Lemma phase_spawned ls r v live s :
  phase r v live s →
  phase r v (live ++ imap (λ i _, ((length s.(loops) + i)%nat, length s.(channels), false)) ls) (spawned ls s).
Proof.
  intros [Hres Hlife Hlive Hrest]. constructor; [done|done|..].
  - intros x [Hx|(i & k & -> & Hk)%elem_of_lookup_imap]%elem_of_app.
    { by apply loop_at_append, Hlive. }
    exists (mkLoop k.1 k.2 (length s.(channels)) 0 false), (mkWatch false 0 true). cbn.
    rewrite lookup_app_r by lia. replace (length s.(loops) + i - length s.(loops))%nat with i by lia.
    rewrite list_lookup_fmap, Hk. destruct k as [k hz]. cbn.
    split_and!; [done|done| |done|done]. by rewrite lookup_app_r, Nat.sub_diag.
  - intros i l. cbn. intros [Hi|[Hge Hi]]%lookup_app_Some.
    { destruct (Hrest i l Hi) as [?|(tx & b & Hx)]; [by left|]. right. exists tx, b. apply elem_of_app. by left. }
    apply list_lookup_fmap_Some in Hi as ([k hz] & -> & Hk). right. exists (length s.(channels)), false.
    apply elem_of_app. right. apply elem_of_lookup_imap. exists (i - length s.(loops))%nat, (k, hz).
    split; [f_equal; f_equal; lia|done].
Qed.

(** ** Start *)

(** No task runs. *)
Definition idle : Site M → Prop := phase None (false, None, None) [].

(** The loops of a running server, and who of them was told to stop. *)
Definition owned (r : RuntimeResources) (quic_told loops_told : bool) : list (nat * nat * bool) :=
  [(r.(quic_runtime).(quic_join), r.(quic_runtime).(shutdown_tx), quic_told);
   (r.(tick_join), r.(scheduler_shutdown_tx), loops_told);
   (r.(publish_join), r.(scheduler_shutdown_tx), loops_told)].

(** The server advertises [adv]; exactly the three loops in its resources run. *)
Definition up (adv : DiscoveryAdvertisement) (r : RuntimeResources) s : Prop :=
  r.(scheduler_shutdown_tx) ≠ r.(quic_runtime).(shutdown_tx) ∧
  phase (Some r) (true, Some adv, Some r.(discovery)) (owned r false false) s.

Lemma up_others adv r s s' : others s s' → up adv r s → up adv r s'.
Proof. intros Hs [Hne Hp]. split; [done|by apply (phase_others _ _ _ s)]. Qed.

(** ** [start_quic_runtime] *)

Lemma ends_start_quic v (Q : res ServerError QuicRuntime → Site M → Prop) s :
  phase None v [] s →
  (∀ a, net_bind a ≠ Panicked) → (∀ e s', phase None v [] s' → Q (Err e) s') →
  (∀ q s', phase None v [(q.(quic_join), q.(shutdown_tx), false)] s' → Q (Ok q) s') →
  ends others start_quic_runtime Q s.
Proof.
  intros Hp Hbind He HQ. apply (ends_bind _), (ends_read _ _ None v []); [done|]. intros st s1 _ Hp1.
  apply (ends_bind _). eapply ends_result; [exact Hp1|]. intros s2 Hp2.
  destruct (net_bind _) as [local|e|] eqn:Hb; cbn; [|by apply He|by destruct (Hbind (quic_bind_addr (config st)))].
  eapply ends_phase; [exact Hp2|]. intros s3 Hp3.
  exists (mkQuicRuntime local (length s3.(channels)) (length s3.(loops))), None, v,
    [(length s3.(loops), length s3.(channels), false)].
  split_and!; [done| |intros s4 Hp4; by apply HQ].
  pose proof (phase_spawned [(AcceptLoop, 0)] _ _ _ _ Hp3) as H4. cbn in H4. by rewrite Nat.add_0_r in H4.
Qed.
Lemma handshake_alone now id first second :
  runs (handshake (M:=M) now id first second) (ServerLoop.handshake now id first second).
Proof.
  apply (runs_ext _ (hello ← ServerLoop.call (self ← get; mret (server_hello self));
    ServerLoop.control_send (CServerHello hello);;
    m ← lift (map_err ERuntime first);
    match m with
    | CClientHello hello =>
        let d := hello.(ch_device_id) in
        ServerLoop.call (discovered d hello.(ch_device_name));;
        ServerLoop.call (transport_connected d);;
        ServerLoop.call (hello_exchanged hello);;
        ServerLoop.call (authenticate d);;
        m ← lift (map_err ERuntime second);
        match m with
        | CRegisterRequest req =>
            ok ← admission now id d req;
            if ok : bool then
              ServerLoop.call (scene_synced d);; ServerLoop.call (activate d);; mret (Some hello)
            else mret None
        | _ => throw (ERuntime "expected RegisterRequest after ClientHello")
        end
    | _ => throw (ERuntime "expected ClientHello as first control message")
    end)).
  - unfold handshake. runs_walk.
  - intros c. unfold ServerLoop.handshake. change ((get ≫= ?f) c) with (f c c). cbv beta.
    rewrite (prog_bind_ok (ServerLoop.call _) _ c c (server_hello (server c))) by by destruct c.
    apply prog_bind_ext. intros _ c1. apply prog_bind_ext. intros m c2. destruct m; try done.
    do 4 (apply prog_bind_ext; intros _ ?). apply prog_bind_ext. intros [] ?; try done.
    unfold admission. rewrite prog_bind_assoc. apply prog_bind_ext. intros [acc|[]|] ?; try done;
      rewrite ?prog_bind_assoc; try done.
    all: unfold_prog; cbn; by repeat case_match; simplify_eq.
Qed.

#[local] Hint Resolve handshake_alone control_loop_alone : tasks.

(** A connection that no other task interrupts does exactly what the
    sequential reading of its handler does: the same server, the same
    messages, the same result, whatever arrives and whichever send fails. *)
Theorem handler_alone now id first second evs c :
  run (handle_quic_peer (M:=M) now id first second evs) c =
    Some (ServerLoop.handle_quic_peer now id first second evs c).
Proof.
  revert c. apply (runs_ext _ (served ← (h ← ServerLoop.handshake now id first second;
      match h with
      | Some hello => r ← attempt (ServerLoop.control_loop hello evs); mret (Some (hello, r))
      | None => mret None
      end);
    match served with
    | Some (_, r) => lift r;; mret ()
    | None => mret ()
    end)).
  - unfold handle_quic_peer, serve. runs_walk.
  - intros c. rewrite prog_bind_assoc. apply prog_bind_ext. intros [hello|] c1; [|done].
    unfold attempt, lift. unfold_prog. by destruct (ServerLoop.control_loop hello evs c1) as [c2 [a|e|]].
Qed.
End alone.
(** With everything there, enough polls deliver it. *)
Lemma polls_drain ms polls l :
  expects ms [] l → intact ((λ p, PollLoop p.1 p.2) <$> polls) l →
  (length ms + length l.(packets) ≤ length polls)%nat →
  control_messages (peer_events ((λ p, PollLoop p.1 p.2) <$> polls) l) = Some <$> ms ∧
  datagrams_seen (peer_events ((λ p, PollLoop p.1 p.2) <$> polls) l) = unpacked <$> l.(packets).
Proof.
  revert ms l. induction polls as [|[cf now] polls IH]; intros ms l Hx Hi Hlen.
  { destruct ms, (packets l); cbn in *; [done|lia..]. }
  destruct Hi as [Hd Hi]. cbn [fmap list_fmap peer_events].
  destruct (poll_loop_step _ _ l cf now Hx Hd) as (l' & e & Hs & _ & Hcase).
  cbn [fst snd] in *. rewrite Hs in *. cbn [fst] in *.
  destruct Hcase as [(m & ms' & -> & -> & Hx' & Hp)|[(p & Hp & -> & Hx')|(-> & Hp & Hp' & Hx' & Hr)]].
  - rewrite <-Hp in *. cbn in Hlen. destruct (IH ms' l' Hx' Hi) as [Hc Hq]; [lia|].
    split; [cbn; by f_equal|done].
  - rewrite Hp in *. cbn in Hlen. destruct (IH ms l' Hx' Hi) as [Hc Hq]; [lia|].
    split; [done|cbn; by f_equal].
  - specialize (Hr eq_refl) as ->. destruct (IH [] l' Hx' Hi) as [Hc Hq]; [rewrite Hp'; cbn; lia|].
    rewrite Hp. by rewrite Hp' in Hq.
Qed.

Lemma peer_events_app evs evs' l :
  peer_events (evs ++ evs') l = peer_events evs l ++ peer_events evs' (inlet_after evs l).
Proof.
  revert l. induction evs as [|ev evs IH]; intros l; [done|]. cbn. destruct (inlet_step ev l) as [l' e].
  by rewrite IH, app_assoc.
Qed.

Lemma intact_app evs evs' l : intact (evs ++ evs') l ↔ intact evs l ∧ intact evs' (inlet_after evs l).
Proof.
  revert l. induction evs as [|ev evs IH]; intros l; cbn; [naive_solver|]. rewrite IH. naive_solver.
Qed.

Lemma expects_quiet ms bss : Forall2 encodes ms bss → expects ms (concat bss) quiet_inlet.
Proof. intros Hms. repeat split; [cbn; lia|]. by exists bss. Qed.

(** C8. However the bytes of a control stream are cut into pieces, whenever
    they arrive, and however datagrams come in between: the loop of the handler
    receives the messages that were sent, in order and without a gap, and the
    datagrams in theirs, as long as no receive is dropped with bytes in it.
    Once everything has arrived, a poll for each delivers it all. *)
Theorem stream_delivers ms bss evs rest :
  Forall2 encodes ms bss → concat (stream_pieces evs) ++ rest = concat bss → open evs = true →
  intact evs quiet_inlet →
  (∃ ms1, ms1 `prefix_of` ms ∧ control_messages (peer_events evs quiet_inlet) = Some <$> ms1) ∧
  datagrams_seen (peer_events evs quiet_inlet) `prefix_of` (unpacked <$> stream_packets evs) ∧
  (rest = [] → ∀ polls, let all := evs ++ ((λ p, PollLoop p.1 p.2) <$> polls) in
     intact all quiet_inlet → (length ms + length (stream_packets evs) ≤ length polls)%nat →
     control_messages (peer_events all quiet_inlet) = Some <$> ms ∧
     datagrams_seen (peer_events all quiet_inlet) = unpacked <$> stream_packets evs).
Proof.
  intros Hms Hs Ho Hi. pose proof (expects_quiet ms bss Hms) as Hx. rewrite <-Hs in Hx.
  destruct (run_spec ms evs rest _ Hx Ho Hi) as (ms1 & ms2 & -> & Hc & Hx2 & Hq). cbn in Hq.
  split_and!; [exists ms1; by split; [apply prefix_app_r|]|by eexists; rewrite <-Hq|].
  intros -> polls all [_ Hi2]%intact_app Hlen. unfold all. rewrite peer_events_app.
  destruct (polls_drain ms2 polls _ Hx2 Hi2) as [Hc2 Hq2].
  { apply (f_equal length) in Hq. rewrite length_app, !length_fmap in Hq. rewrite length_app in Hlen. lia. }
  unfold control_messages, datagrams_seen in *. rewrite !omap_app, Hc, Hc2, Hq2.
  by rewrite fmap_app, Hq.
Qed.

(** ** Messages that arrive in one piece *)

Lemma expects_more ms ms' bss l :
  expects ms [] l → Forall2 encodes ms' bss → expects (ms ++ ms') (concat bss) l.
Proof.
  intros (He & Hl & Hf & bss0 & Hms & Hs) Hms'. repeat split; [done..|]. exists (bss0 ++ bss).
  split; [by apply Forall2_app|]. rewrite app_nil_r in Hs. by rewrite Hs, concat_app.
Qed.

Lemma expects_nothing l : expects [] [] l → held l.(receiving) = [].
Proof.
  intros (_ & _ & _ & bss & ->%Forall2_nil_inv_l & Hs). rewrite app_nil_r in Hs.
  by apply app_eq_nil in Hs as [? _].
Qed.

Lemma nothing_dropped ms l control_first now :
  expects ms [] l → held l.(receiving) = [] → dropped (PollLoop control_first now) l = [].
Proof.
  intros Hx Hh. unfold dropped. destruct control_first.
  - destruct (poll_control_step _ _ _ Hx) as
      [(m & ms' & l' & -> & -> & _)|(l' & -> & Hx' & _ & Hr)]; [done|].
    rewrite (Hr eq_refl) in Hx'. rewrite (expects_nothing _ Hx'). by destruct (poll_datagram l') as [? []].
  - rewrite Hh. by destruct (poll_datagram l) as [? []].
Qed.

Lemma whole_intact ms0 ms evs l :
  expects ms0 [] l → held l.(receiving) = [] → Forall2 encodes ms (stream_pieces evs) →
  open evs = true → intact evs l.
Proof.
  revert ms0 ms l. induction evs as [|ev evs IH]; intros ms0 ms l Hx Hh Hms Ho; [done|].
  assert ((∃ cf now, ev = PollLoop cf now) ∨ ∀ cf now, ev ≠ PollLoop cf now) as [(cf & now & ->)|Hev]
    by (destruct ev; naive_solver).
  - pose proof (nothing_dropped ms0 l cf now Hx Hh) as Hd. split; [done|].
    destruct (poll_loop_step _ _ l cf now Hx Hd) as (l' & e & Hs & Hf & Hcase). rewrite Hs. cbn [fst].
    destruct Hcase as [(m & ms' & -> & -> & Hx' & _)|[(p & _ & -> & Hx')|(-> & _ & _ & Hx' & Hr)]];
      (eapply IH; [exact Hx'| |exact Hms|exact Ho]).
    1,2: by rewrite Hf.
    rewrite (Hr eq_refl) in Hx'. by apply expects_nothing.
  - assert (∃ ms1 ms2, ms = ms1 ++ ms2 ∧ Forall2 encodes ms1 (stream_pieces [ev]) ∧
      Forall2 encodes ms2 (stream_pieces evs)) as (ms1 & ms2 & -> & H1 & H2).
    { destruct ev; [|by exists [], ms..]. apply Forall2_cons_inv_r in Hms as (m & ms2 & ? & ? & ->).
      exists [m], ms2. split; [done|]. split; [|done]. by apply Forall2_cons. }
    destruct (arrival_step (ms0 ++ ms1) ev [] [] l Hev) as (l' & Hs & Hx' & _ & Hr & _).
    { rewrite app_nil_r. by apply expects_more. }
    { apply andb_true_iff in Ho as [Ho _]. by apply andb_true_iff. }
    split; [destruct ev; [done..|by destruct (Hev control_first now)]|]. rewrite Hs. cbn [fst]. eapply IH; [exact Hx'|by rewrite Hr|done|].
    by apply andb_true_iff in Ho as [_ ?].
Qed.

(** No receive is dropped with bytes in it when every message arrives in one
    piece, whenever that is and whatever else arrives. *)
Theorem whole_messages_intact ms evs :
  Forall2 encodes ms (stream_pieces evs) → open evs = true → intact evs quiet_inlet.
Proof. intros Hms Ho. eapply whole_intact; [apply (expects_quiet [] []); constructor|done..]. Qed.

(** ** Against the sequential reading *)

Lemma read_exact_at n pre bs :
  read_exact n (mkCursor (pre ++ bs) (Z.of_nat (length pre))) =
    if decide (Z.to_nat n ≤ length bs)%nat then
      (mkCursor (pre ++ bs) (Z.of_nat (length (pre ++ take (Z.to_nat n) bs))), Ok (take (Z.to_nat n) bs))
    else (mkCursor (pre ++ bs) (Z.of_nat (length (pre ++ bs))), Err UnexpectedEof).
Proof.
  unfold read_exact. cbn [pos content]. rewrite !length_app. case_decide as Hn.
  { replace (Z.to_nat n) with 0%nat by lia. cbn. rewrite Nat.add_0_r. by rewrite decide_True by lia. }
  case_decide as Hl; [rewrite decide_True by lia|rewrite decide_False by lia].
  - rewrite Nat2Z.id, drop_app_length, length_take. do 2 f_equal. lia.
  - do 2 f_equal. lia.
Qed.

(** A receive that is polled on a finished stream is [read_control_message] on
    its bytes. *)
Theorem recv_alone pre bs :
  (poll_recv recv_future (mkRecv bs (Some UnexpectedEof))).2 =
    Ready (result read_control_message (mkCursor (pre ++ bs) (Z.of_nat (length pre)))).
Proof.
  assert (∀ lb pre bs s, s.(arrived) = bs → s.(recv_end) = Some UnexpectedEof →
    (poll_body lb [] s).2 = Ready (bytes ← map_err Read
      (result (read_exact (from_le_bytes lb)) (mkCursor (pre ++ bs) (Z.of_nat (length pre))));
      decode_message bytes)) as Hbody.
  { intros lb pre' bs' s Hs He. unfold poll_body. rewrite read_exact_at. case_decide as Hn.
    - rewrite read_full by (cbn; rewrite ?Hs; lia). cbn. by rewrite Hs.
    - pose proof (read_ends (from_le_bytes lb) [] s _ ltac:(cbn; rewrite Hs; lia) He) as Hr.
      destruct (poll_read_exact _ _ _) as [s' x]. cbn in Hr. by rewrite Hr. }
  unfold poll_recv, recv_future, read_control_message, zoom. unfold_prog. rewrite (read_exact_at 4).
  case_decide as Hn.
  - rewrite read_full by (cbn in *; lia). cbn [map_err].
    rewrite (Hbody _ (pre ++ take 4 bs) (drop 4 bs)); [|done..].
    rewrite <-app_assoc, take_drop. cbn [result snd].
    change (Z.to_nat 4) with 4%nat. cbn [app arrived].
    destruct (read_exact (from_le_bytes (take 4 bs)) _) as [c [bytes|e|]]; [|done..]. cbn [map_err].
    unfold decode_message, lift, throw. unfold_prog.
    cbn [snd map_err res_bind]. destruct (deserialize bytes) as [e|env]; [done|].
    cbn [bincode_result res_bind]. by destruct (validate_wire_version _ _).
  - pose proof (read_ends 4 [] (mkRecv bs (Some UnexpectedEof)) _ ltac:(cbn in *; lia) eq_refl) as Hr.
    destruct (poll_read_exact _ _ _) as [s' x]. cbn in Hr. by rewrite Hr.
Qed.
End runs.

:::::

EXERCISE INSTRUCTIONS:
Look above for the line with "- assert (∃" and the line with "by apply andb_true_iff.". Write out those two lines and all the lines between them, exactly, and no others.

RESPONSE TO THE EXERCISE:
  - assert (∃ ms1 ms2, ms = ms1 ++ ms2 ∧ Forall2 encodes ms1 (stream_pieces [ev]) ∧
      Forall2 encodes ms2 (stream_pieces evs)) as (ms1 & ms2 & -> & H1 & H2).
    { destruct ev; [|by exists [], ms..]. apply Forall2_cons_inv_r in Hms as (m & ms2 & ? & ? & ->).
      exists [m], ms2. split; [done|]. split; [|done]. by apply Forall2_cons. }
    destruct (arrival_step (ms0 ++ ms1) ev [] [] l Hev) as (l' & Hs & Hx' & _ & Hr & _).
    { rewrite app_nil_r. by apply expects_more. }
    { apply andb_true_iff in Ho as [Ho _]. by apply andb_true_iff. }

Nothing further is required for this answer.